As per the literature, the rate-based model is generally considered to produce more reliable results than the equilibrium model when applied to empirical data in reactive separation systems. Therefore, for reliable system simulations, the rate-based model ought to be the preferred option for reactive separation processes (Eckert and Vanek 2001; Springer et al. 2002; Taylor et al. 2003; Aspentech 2017). For instance, Kenig et al. (2001) reported that the rate-based modeling approach accurately predicts concentration profiles in H2S scrubbers, whereas the equilibrium model may yield inconsistent results compared to those of experimental studies. Eckert and Vanek (2001) reported that the rate-based model outperforms the equilibrium model in predicting concentration profiles, particularly in the middle of three-phase distillation columns. In the modeling of sour gas absorption by aqueous amine solutions, the rate-based model precisely predicts both composition and temperature profiles (Kucka et al. 2003). Klöker et al. (2005) employed rate-based and equilibrium models for reactive separation processes and discovered that the rate-based model, with fine discretization, better matches the column bottom concentration and temperature profile. The rate-based modeling approach has proven successful in modeling numerous industrial separation processes, including reactive distillation (Klöker et al. 2005; Dhale et al. 2004), reactive absorption (Kucka et al. 2003; Klöker et al. 2005; Bolhàr-Nordenkampf et al. 2004), reactive stripping (Klöker et al. 2005), and three-phase distillation (Repke et al. 2004; Higler et al. 2004).

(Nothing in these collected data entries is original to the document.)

(** * Universal log analyzer: parsing pipeline and anomaly detector

    A shallow embedding of [src/api/main.py] (line parsing, severity and
    network extraction, template bookkeeping, file upload loop) and of
    [src/scripts/anomaly_detector.py] (volume and error-rate detectors, the
    detection cycle), with the properties the specification states about
    them.

    Modelling conventions.
    - A Python [str] is a Rocq [string]; characters are ASCII code points
      (the character classes [\w], [\s], [\d], [str.upper], [str.strip]
      are the ASCII restrictions of the Python ones).  Text beyond ASCII
      is outside the model.
    - [int] raises ValueError on a text of more than 4300 digits, the
      limit that the interpreter starts with.
    - The [re] module is embedded as a backtracking matcher over a regular
      expression syntax tree; every pattern of the source is transcribed
      under the number of the source line that holds it.
    - A [dict] keyed by strings is a [gmap string _]; a caught exception is
      a value of a sum type.
    - A pymongo collection is a list of documents; [update_one] follows
      the update rules of the server, which refuses an update document
      that names one field under two operators.
    - Library calls whose result does not depend on this repository
      (the clock, [datetime] parsing, [json.loads], the template miner,
      the availability of the database, the rolling statistics of pandas)
      are section variables; the examples instantiate them.
    - [float] is IEEE binary64 ([PrimFloat]); the [mean] of a series is
      the sum of its values, taken in order, divided by their number. *)

From Stdlib Require Import ZArith NArith Ascii String List Bool Lia PrimFloat Uint63 Floats.
From stdpp Require Import base option list gmap strings.

Open Scope string_scope.
Open Scope list_scope.

(** ** Characters and Python string methods *)

Module Py.

Definition in_range (lo hi c : ascii) : bool :=
  (N_of_ascii lo <=? N_of_ascii c)%N && (N_of_ascii c <=? N_of_ascii hi)%N.

Definition is_digit (c : ascii) : bool := in_range "0" "9" c.
Definition is_upper (c : ascii) : bool := in_range "A" "Z" c.
Definition is_lower (c : ascii) : bool := in_range "a" "z" c.

(** [\w]: letters, digits and the underscore. *)
Definition is_word (c : ascii) : bool :=
  is_digit c || is_upper c || is_lower c || Ascii.eqb c "_".

(** [str.isspace] and [\s]: code points 9..13 and 28..32. *)
Definition is_space (c : ascii) : bool :=
  let n := N_of_ascii c in
  ((9 <=? n)%N && (n <=? 13)%N) || ((28 <=? n)%N && (n <=? 32)%N).

Definition to_upper (c : ascii) : ascii :=
  if is_lower c then ascii_of_N (N_of_ascii c - 32) else c.

Definition to_lower (c : ascii) : ascii :=
  if is_upper c then ascii_of_N (N_of_ascii c + 32) else c.

Definition chars (s : string) : list ascii := list_ascii_of_string s.
Definition str (l : list ascii) : string := string_of_list_ascii l.

(** [s.upper()] *)
Definition upper (s : string) : string := str (map to_upper (chars s)).

(** [s.strip()] *)
Fixpoint lstrip_chars (l : list ascii) : list ascii :=
  match l with
  | c :: t => if is_space c then lstrip_chars t else l
  | [] => []
  end.

Definition strip_chars (l : list ascii) : list ascii :=
  rev (lstrip_chars (rev (lstrip_chars l))).

Definition strip (s : string) : string := str (strip_chars (chars s)).

(** [s.startswith(p)] on character lists *)
Fixpoint starts_with (p l : list ascii) : bool :=
  match p, l with
  | [], _ => true
  | a :: p', b :: l' => Ascii.eqb a b && starts_with p' l'
  | _ :: _, [] => false
  end.

Definition startswith (s p : string) : bool := starts_with (chars p) (chars s).

(** [p in s] for strings: [p] occurs as a contiguous substring. *)
Fixpoint contains_chars (p l : list ascii) : bool :=
  starts_with p l ||
  match l with
  | [] => false
  | _ :: t => contains_chars p t
  end.

Definition contains (p s : string) : bool := contains_chars (chars p) (chars s).

(** [s.isdigit()]: non-empty and all digits. *)
Definition isdigit (s : string) : bool :=
  match chars s with
  | [] => false
  | l => forallb is_digit l
  end.

(** The value of a run of decimal digits. *)
Definition digit_val (c : ascii) : Z := Z.of_N (N_of_ascii c) - 48.

Definition int_of_digits (l : list ascii) : Z :=
  fold_left (fun acc c => 10 * acc + digit_val c)%Z l 0%Z.

(** [sys.get_int_max_str_digits()], as the interpreter starts with it. *)
Definition max_str_digits : nat := 4300.

(** The white space that [int] skips at both ends: code points 9..13
    and 32. *)
Definition is_int_space (c : ascii) : bool :=
  let n := N_of_ascii c in
  ((9 <=? n)%N && (n <=? 13)%N) || (n =? 32)%N.

Fixpoint lstrip_int (l : list ascii) : list ascii :=
  match l with
  | c :: t => if is_int_space c then lstrip_int t else l
  | [] => []
  end.

(** The digits of an integer literal: a digit first and last, single
    underscores between digits. *)
Fixpoint int_digits (l : list ascii) (after_digit : bool) : option (list ascii) :=
  match l with
  | [] => if after_digit then Some [] else None
  | c :: t =>
      if is_digit c then option_map (cons c) (int_digits t true)
      else if Ascii.eqb c "_" && after_digit then int_digits t false
      else None
  end.

(** [int(s)].  [None] stands for ValueError: the text is no integer
    literal, or it has more than [max_str_digits] digits. *)
Definition int (s : string) : option Z :=
  let body := rev (lstrip_int (rev (lstrip_int (chars s)))) in
  let '(negative, body) :=
    match body with
    | c :: t =>
        if Ascii.eqb c "-" then (true, t)
        else if Ascii.eqb c "+" then (false, t)
        else (false, body)
    | [] => (false, body)
    end in
  match int_digits body false with
  | Some digits =>
      if (length digits <=? max_str_digits)%nat
      then Some (if negative then - int_of_digits digits else int_of_digits digits)%Z
      else None
  | None => None
  end.

(** [s.split('\n')] *)
Definition newline : ascii := ascii_of_N 10.

Fixpoint split_chars (sep : ascii) (cur : list ascii) (l : list ascii)
  : list (list ascii) :=
  match l with
  | [] => [rev cur]
  | c :: t =>
      if Ascii.eqb c sep then rev cur :: split_chars sep [] t
      else split_chars sep (c :: cur) t
  end.

Definition split_lines (s : string) : list string :=
  map str (split_chars newline [] (chars s)).

End Py.

(** ** The [re] module: a backtracking matcher *)

Module Re.

(** One character position of a pattern. *)
Inductive cclass : Type :=
| CLit (c : ascii)                              (* a literal character *)
| CAny                                          (* .   *)
| CDigit                                        (* \d  *)
| CWord                                         (* \w  *)
| CSpace                                        (* \s  *)
| CNotSpace                                     (* \S  *)
| CSet (neg : bool) (rs : list (ascii * ascii)) (* [a-bc-d] and [^...] *).
(** * Etcher renderer components: a shallow embedding

    The development follows three source files of the GUI:

    - [source-selector.tsx]: the recent-URL cache
      ([normalizeRecentUrlImages], [getRecentUrlImages],
      [setRecentUrlImages], the [URLSelector] submit handler) and the
      [SourceSelector] component ([onSelectImage], [selectImage],
      [selectImageByPath], [getMetadata]);
    - [target-selector.tsx]: [selectAllTargets];
    - [settings.tsx]: [toggleSetting].

    JavaScript values are embedded as an inductive type, exceptions as
    a two-constructor result type, dictionaries and [localStorage] as
    finite maps, and the effects of a component method as a function
    on an explicit record of everything the method can touch. *)

From Stdlib Require Import Ascii.
From stdpp Require Import gmap strings list fin_maps.

Local Open Scope string_scope.
Local Open Scope list_scope.
Local Open Scope nat_scope.
#[local] Set Warnings "-register-all".

(** ** JavaScript values and exceptions *)

(** The values that reach the functions typed [any] in the sources:
    whatever [JSON.parse] can build, and [undefined].  A number is
    kept as its literal; no arithmetic is ever done on one here. *)
Inductive JsValue : Type :=
  | JUndefined
  | JNull
  | JBool (b : bool)
  | JNum (literal : string)
  | JStr (s : string)
  | JArr (elements : list JsValue)
  | JObj (fields : list (string * JsValue)).

(** A thrown [Error]; only its [message] is ever read. *)
Record JsError : Type := mkError { message : string }.

(** The outcome of a call that may throw (or, for an [async] function
    that is awaited, reject). *)
Inductive Exc (A : Type) : Type :=
  | Ok (a : A)
  | Throw (e : JsError).
Arguments Ok {A} a.
Arguments Throw {A} e.

(** Sequencing stops at the first exception; stdpp's [x ← c; k] is
    the notation for it. *)
#[global] Instance exc_ret : MRet Exc := λ A a, Ok a.
#[global] Instance exc_bind : MBind Exc := λ A B k c,
  match c with
  | Ok a => k a
  | Throw e => Throw e
  end.

(** [try { c } catch (e) { h e }] *)
Definition try_catch {A} (c : Exc A) (h : JsError → Exc A) : Exc A :=
  match c with
  | Ok a => Ok a
  | Throw e => h e
  end.

(** ** lodash *)

Module Lodash.

(** [_.isString], on the value domain above. *)
Definition isString (v : JsValue) : bool :=
  match v with
  | JStr _ => true
  | _ => false
  end.

(** [_.isEmpty]: strings and arrays by length, objects by their own
    keys; every other value is empty. *)
Definition isEmpty (v : JsValue) : bool :=
  match v with
  | JStr s => Nat.eqb (String.length s) 0
  | JArr xs => Nat.eqb (length xs) 0
  | JObj fs => Nat.eqb (length fs) 0
  | _ => true
  end.

(** [_.filter(xs, p)] and [_.reject(xs, p)] *)
Definition filter {A} (p : A → bool) (xs : list A) : list A :=
  List.filter p xs.

Definition reject {A} (p : A → bool) (xs : list A) : list A :=
  List.filter (λ x, negb (p x)) xs.

(** [_.includes] on an array of strings. *)
Definition includes (xs : list string) (x : string) : bool :=
  existsb (String.eqb x) xs.

(** [_.uniq]: [baseUniq] walks the array from the left and pushes a
    value onto [result] unless [result] already includes it, so the
    first occurrence of each value is the one that stays. *)
Definition uniq_step (result : list string) (value : string) : list string :=
  if includes result value then result else result ++ [value].

Definition baseUniq (result array : list string) : list string :=
  fold_left uniq_step array result.

Definition uniq (array : list string) : list string := baseUniq [] array.

(** [_.takeRight(array, n)]: [baseSlice(array, max(length - n, 0), length)]. *)
Definition takeRight {A} (n : nat) (array : list A) : list A :=
  drop (length array - n) array.

(** [_.startsWith(string, target)]:
    [string.slice(0, target.length) == target]. *)
Definition startsWith (s target : string) : bool :=
  String.eqb (String.substring 0 (String.length target) s) target.

(** [_.last]: [undefined] on an empty array. *)
Definition last {A} (array : list A) : option A := list.last array.

End Lodash.

(** ** The recent-URL cache of [source-selector.tsx] *)

Definition recentUrlImagesKey : string := "recentUrlImages".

In this study, the simulations were conducted using Aspen Plus12. The critical simulation findings are outlined in Tables 9, 10 and 11 for the solvents AMP, DEA, and MDEA, respectively. A comparison of the results for the ELECNRTL, ENRTL-RK, ENRTL-HF, and ENRTL-HG thermodynamic models for both the rate and equilibrium models is presented for each of the solvents in the tables. For the absorber and stripper units, the total mass flow rates and the CO2 mass flow rates in kilograms per hour corresponding to GASIN and GASOUT are shown.
For the assessment of CO2 emission levels and to measure the ability of CO2 capture to control emissions, a number of indicators, depending on the choice, can be used (Manzolini et al. 2020; Voldsund et al. 2019). The most widely used ones are the specific emission of CO2, relative emissivity of CO2, CO2 capture ratio, CO2 emission index, CO2 captured, CO2 avoided, CO2 emitted, specific primary energy consumption cost for prevented CO2, and levelized costs of electricity (Madejski et al. 2022; Nord and Bolland 2020).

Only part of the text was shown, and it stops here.